All the benefits of efficient codecs, more manageable handling of the latency downsides.

The challenges you'll run into instantly with JPEG is that the file size increase & encoding/decoding time on large resolutions outstrips any benefits you get in your limited tests. For video game applications you have to figure out how you're going to pipeline your streaming more efficiently than transferring a small 10 kb image as otherwise you're transferring each full uncompressed frame to the CPU which is expensive. Doing JPEG compression on the GPU is probably tricky. Finally decode is the other side of the problem. HW video decoders are embarrassingly fast & super common. Your JPEG decode is going to be significantly slower.

* EDIT: For your weekend project are you testing it with cloud servers or locally? I would be surprised if under equivalent network conditions you're outperforming Stadia so careful that you're not benchmarking local network performance against Stadia's production on public networks perf.

4 comments

I tested: localhost (no network packets on copper), within my home network (to router and back), and across a very small WAN distance in the metro-local area (~75mpbs link speed w/ 5-10 ms latency).

The only case that started to suck was the metro-local, and even then it was indistinguishable from the other cases until resolution or framerate were increased to the point of saturating the link.

One technique I did come up with to combat the exact concern raised above regarding encoding time relative to resolution is to subdivide the task into multiple tiles which are independently encoded in parallel across however many cores are available. When using this approach, it is possible to create the illusion that you are updating a full 1080/4k+ scene within the same time frame that a tile (e.g. 256x256) would take to encode+send+decode. This approach is something that I have started to seriously investigate for purposes of building universal 2d business applications, as in these types of use cases you only have to transmit the tiles which are impacted by UI events and at no particular frame rate.

Actually, there are commercial CUDA JPEG codecs (both directions) operating at gigapixels per second.
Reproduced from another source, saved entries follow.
Definition unit_of (u : string) : option Z :=
  if (u =? "ns")%string then Some 1
  else if (u =? "us")%string || (u =? string_of_bytes [0xC2; 0xB5; 115])%string ||
          (u =? string_of_bytes [0xCE; 0xBC; 115])%string then Some 1000
  else if (u =? "ms")%string then Some millisecond
  else if (u =? "s")%string then Some second
  else if (u =? "m")%string then Some minute
  else if (u =? "h")%string then Some hour
  else None.

(** One number with its unit: its nanoseconds and the rest. *)
Definition duration_part (s : string) : option (Z * string) :=
  match s with
  | "" => None
  | String c _ =>
      if negb (Ascii.eqb c "." || is_digit c) then None
      else
        '(v, s1) ← leading_int s 0;
        let pre := negb (String.length s1 =? String.length s)%nat in
        let '(f, scale, s2, post) :=
          match s1 with
          | String "." s1' =>
              let '(f, scale, s2) := leading_fraction s1' 0 (of_int 1) false in
              (f, scale, s2, negb (String.length s2 =? String.length s1')%nat)
          | _ => (0, of_int 1, s1, false)
          end in
        if negb pre && negb post then None
        else
          let '(u, s3) := leading_unit s2 in
          if (u =? "")%string then None
          else
            unit ← unit_of u;
            if 2 ^ 63 / unit <? v then None
            else
              let v := v * unit in
              if 0 <? f then
                let v := wrap_u64 (v + float_to_uint (of_int f * (of_int unit / scale))%F) in
                if 2 ^ 63 <? v then None else Some (v, s3)
              else Some (v, s3)
  end.

(** The loop of [time.ParseDuration]; every part takes at least a byte. *)
Fixpoint duration_parts (fuel : nat) (s : string) (d : Z) : option Z :=
  match fuel with
  | O => None
  | S fuel' =>
      match s with
      | "" => Some d
      | _ => '(v, rest) ← duration_part s;
             let d := wrap_u64 (d + v) in
             if 2 ^ 63 <? d then None else duration_parts fuel' rest d
      end
  end.

Definition parse_duration (s : string) : option Z :=
  let '(neg, s) := match s with
                   | String "-" s' => (true, s')
                   | String "+" s' => (false, s')
                   | _ => (false, s)
                   end in
  if (s =? "0")%string then Some 0
  else if (s =? "")%string then None
  else
    d ← duration_parts (S (String.length s)) s 0;
    if neg then Some (- d) else if 2 ^ 63 - 1 <? d then None else Some d.

(** [fmtFrac]: the fraction [v / 10^prec] without trailing zeros. *)
Fixpoint fmt_frac (prec : nat) (v : Z) : string :=
  match prec with
  | O => ""
  | S prec' => if v `mod` 10 =? 0 then fmt_frac prec' (v / 10) else "." +:+ pad prec (format_uint v)
  end.

(** [Duration.String] *)
Definition duration_string (d : Z) : string :=
  let u := Z.abs d in
  (if d <? 0 then "-" else "") +:+
  if u =? 0 then "0s"
  else if u <? 1000 then format_uint u +:+ "ns"
  else if u <? millisecond then
    format_uint (u / 1000) +:+ fmt_frac 3 (u `mod` 1000) +:+ string_of_bytes [0xC2; 0xB5; 115]
  else if u <? second then format_uint (u / millisecond) +:+ fmt_frac 6 (u `mod` millisecond) +:+ "ms"
  else
    let secs := u / second in
    let mins := secs / 60 in
    (if 0 <? mins / 60 then format_uint (mins / 60) +:+ "h" else "") +:+
    (if 0 <? mins then format_uint (mins `mod` 60) +:+ "m" else "") +:+
    format_uint (secs `mod` 60) +:+ fmt_frac 9 (u `mod` second) +:+ "s".

Example duration_string_hours : duration_string (90 * minute + 1500 * millisecond) = "1h30m1.5s".
Proof. vm_compute. reflexivity. Qed.
Example parse_duration_hours : parse_duration "1h30m1.5s" = Some (90 * minute + 1500 * millisecond).
Proof. vm_compute. reflexivity. Qed.
Example parse_duration_bare : parse_duration "15" = None.
Proof. vm_compute. reflexivity. Qed.
Example parse_duration_seconds : parse_duration (duration_string (15 * second)) = Some (15 * second).
Proof. vm_compute. reflexivity. Qed.
Example parse_duration_millis : parse_duration (duration_string (250 * millisecond)) = Some (250 * millisecond).
Proof. vm_compute. reflexivity. Qed.

(** ** Proofs *)

Definition is_byte (b : Z) : Prop := 0 <= b < 256.

Lemma char_byte_range c : is_byte (char_byte c).
Proof. unfold is_byte, char_byte. pose proof (Ascii.nat_ascii_bounded c). lia. Qed.

Lemma char_byte_char b : is_byte b -> char_byte (byte_char b) = b.
Proof.
  intros Hb. unfold char_byte, byte_char, is_byte in *. rewrite Ascii.nat_ascii_embedding by lia. lia.
Qed.

Lemma bytes_of_range s : Forall is_byte (bytes_of s).
Proof. induction s as [|c s IH]; cbn; constructor; [apply char_byte_range|done]. Qed.

Lemma bytes_of_string l : Forall is_byte l -> bytes_of (string_of_bytes l) = l.
Proof.
  induction 1 as [|b l Hb _ IH]; cbn; [done|]. f_equal; [|done]. by apply char_byte_char.
Qed.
It's not a question of speed, but rather the fact that you can at least afford to use H.264's I-frame-only codec for much lower bandwidth requirements.
JPEG is still going to be larger & lower quality than H264. I still fail to see the advantage.
~10x higher framerate?
Almost every hardware codec I've seen supports JPEG. MJPEG is certainly more rare than the more traditional video algorithms, but it certainly gets used.
You can also eliminate I-frames and have I-slices distributed among several P-frames, so that you don't have spikes in bandwidth (and possibly latency if the encoder needs more time to process an I-frames)